Retrieval Divergence
Coming soon
Does a behavioral specification change what information an AI retrieves, not just how it responds? We are running a study across multiple memory systems (Mem0, Letta, Supermemory) and Base Layer to measure retrieval divergence on the same fact store. Results forthcoming.
Known Failure Modes
Where the system breaks
Every system has failure modes. We document ours publicly so you know what to expect, how we caught each problem, and what we did about it. Hiding failures doesn’t make them go away. Showing them builds the trust that lets you use the system seriously.
8 documented failure modes. Topic skew (fixed via 73-word guard), sycophancy amplification (verified via stacking study, mitigated architecturally), thin data overconfidence (partially fixed, density matters), cognitive anchoring (fixed via blind authoring), pronoun effects (open research question), extraction positional bias (fixed via chunking), ceremonial pipeline steps (10 of 14 cut after ablation), and provenance gap (fixed by re-adding Embed step).
GPT Memory Stacking
Coming soon
Does a Base Layer identity model improve AI interaction quality when stacked on top of platform memory (ChatGPT’s built-in memory)? We logged 100 responses across 5 conditions — GPT memory only, full model, granular files, fresh context, and no memory — to measure the interaction quality difference.
100 responses, 5 conditions, scoring in progress. Results will include per-condition quality scores and analysis of whether platform memory complements or conflicts with identity model injection.
Behavioral Grammar
46 predicates, formally specified
Before predicates, 57% of extracted facts started with “The user is...”, generic LLM artifacts that inflated scores and wasted tokens. The fix: a constrained vocabulary of 46 verbs that force the extraction model to classify every fact into a structured triple: {subject, predicate, object}.
This is not a knowledge graph. It is a behavioral grammar, a finite set of verbs that can describe how any human thinks, acts, values, fears, builds, and relates. The vocabulary is organized into five categories: cognitive (believes, values, fears), behavioral (practices, avoids, builds), relational (collaborates, mentors, trusts), contextual (works_at, lives_in), and experiential (experienced, struggled_with).
46 predicates. Epistemic precision over convenience: “attended” is not “graduated_from,” “wants_to” is not “aspires_to.” Behavioral predicates (values, avoids, fears) are the most predictive for identity compression. Biographical predicates (works_at, lives_in) provide context but rarely discriminate.
Coding Agent Study
An honest null result
The drift study showed that structured descriptions change how an AI approaches problems. The natural next question: does that actually make it better at solving them?

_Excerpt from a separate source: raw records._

(** * Manifest packagers: a shallow embedding and its properties

    The repository holds two scripts,
    [deployment/homebrew/packager.py] (Script A) and
    [deployment/scoop/packager.py] (Script B).  Each one reads positional
    arguments from [sys.argv], loads a template file, calls
    [string.Template.safe_substitute] and writes the result to a file.

    A Python [str] is modelled by [string]; a character is a code point
    below 256.  The dictionary given to [safe_substitute] and the file
    system are finite maps ([gmap]) from strings. *)

From Stdlib Require Import Ascii String NArith Lia.
From stdpp Require Import gmap strings list fin_maps.

Local Open Scope char_scope.
Local Open Scope stdpp_scope.

(** ** Strings *)

Module Str.

(** [concat] of a list of pieces, as [''.join(pieces)]. *)
Fixpoint join (l : list string) : string :=
  match l with
  | [] => ""
  | s :: l' => s +:+ join l'
  end.

(** Every character of [s] satisfies [p]. *)
Fixpoint all (p : ascii → bool) (s : string) : bool :=
  match s with
  | "" => true
  | String c s' => p c && all p s'
  end.

(** The characters of [s] that satisfy [p], in order. *)
Fixpoint filter (p : ascii → bool) (s : string) : string :=
  match s with
  | "" => ""
  | String c s' => if p c then String c (filter p s') else filter p s'
  end.

(** [s.startswith(p)], returning what follows the prefix. *)
Fixpoint strip_prefix (p s : string) : option string :=
  match p, s with
  | "", _ => Some s
  | String a p', String b s' =>
      if Ascii.eqb a b then strip_prefix p' s' else None
  | String _ _, "" => None
  end.

(** First character, if any. *)
Definition head (s : string) : option ascii :=
  match s with
  | "" => None
  | String c _ => Some c
  end.

(** Last character, if any. *)
Fixpoint last (s : string) : option ascii :=
  match s with
  | "" => None
  | String c "" => Some c
  | String _ s' => last s'
  end.

End Str.

(** ** [str] methods used by the scripts *)

Module PyStr.

(** [str.isspace] on one character: CPython's [Py_UNICODE_ISSPACE]
    restricted to code points below 256. *)
Definition isspace (c : ascii) : bool :=
  let n := N_of_ascii c in
  ((9 <=? n) && (n <=? 13) || (28 <=? n) && (n <=? 32)
   || (n =? 133) || (n =? 160))%N.

(** [s.lstrip()] *)
Fixpoint lstrip (s : string) : string :=
  match s with
  | "" => ""
  | String c s' => if isspace c then lstrip s' else s
  end.

(** [s.rstrip()] *)
Fixpoint rstrip (s : string) : string :=
  match s with
  | "" => ""
  | String c s' =>
      match rstrip s' with
      | "" => if isspace c then "" else String c ""
      | r => String c r
      end
  end.

(** [s.strip()]: both ends. *)
Definition strip (s : string) : string := rstrip (lstrip s).

(** [s.replace(old, new)] for a non-empty [old]: the occurrences of
    [old] are found from the left and do not overlap.  [skip] counts the
    characters of the occurrence just replaced that are still ahead. *)
Fixpoint replace_from (old new : string) (skip : nat) (s : string) : string :=
  match s with
  | "" => ""
  | String c s' =>
      match skip with
      | S k => replace_from old new k s'
      | O =>
          match Str.strip_prefix old s with
          | Some _ => new +:+ replace_from old new (String.length old - 1) s'
          | None => String c (replace_from old new 0 s')
          end
      end
  end.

We tested this on real software engineering tasks. We took 30 hard bug reports from a well-known benchmark (SWE-Bench) and gave an AI coding agent different kinds of help: design principles from the project, generic encouragement, principles from a completely unrelated project, or no help at all. Then we measured: did it fix the bug?
The AI with no extra help performed best. The bare baseline solved 37% of problems. Every condition where we injected design knowledge performed worse, including our best treatment at 30%.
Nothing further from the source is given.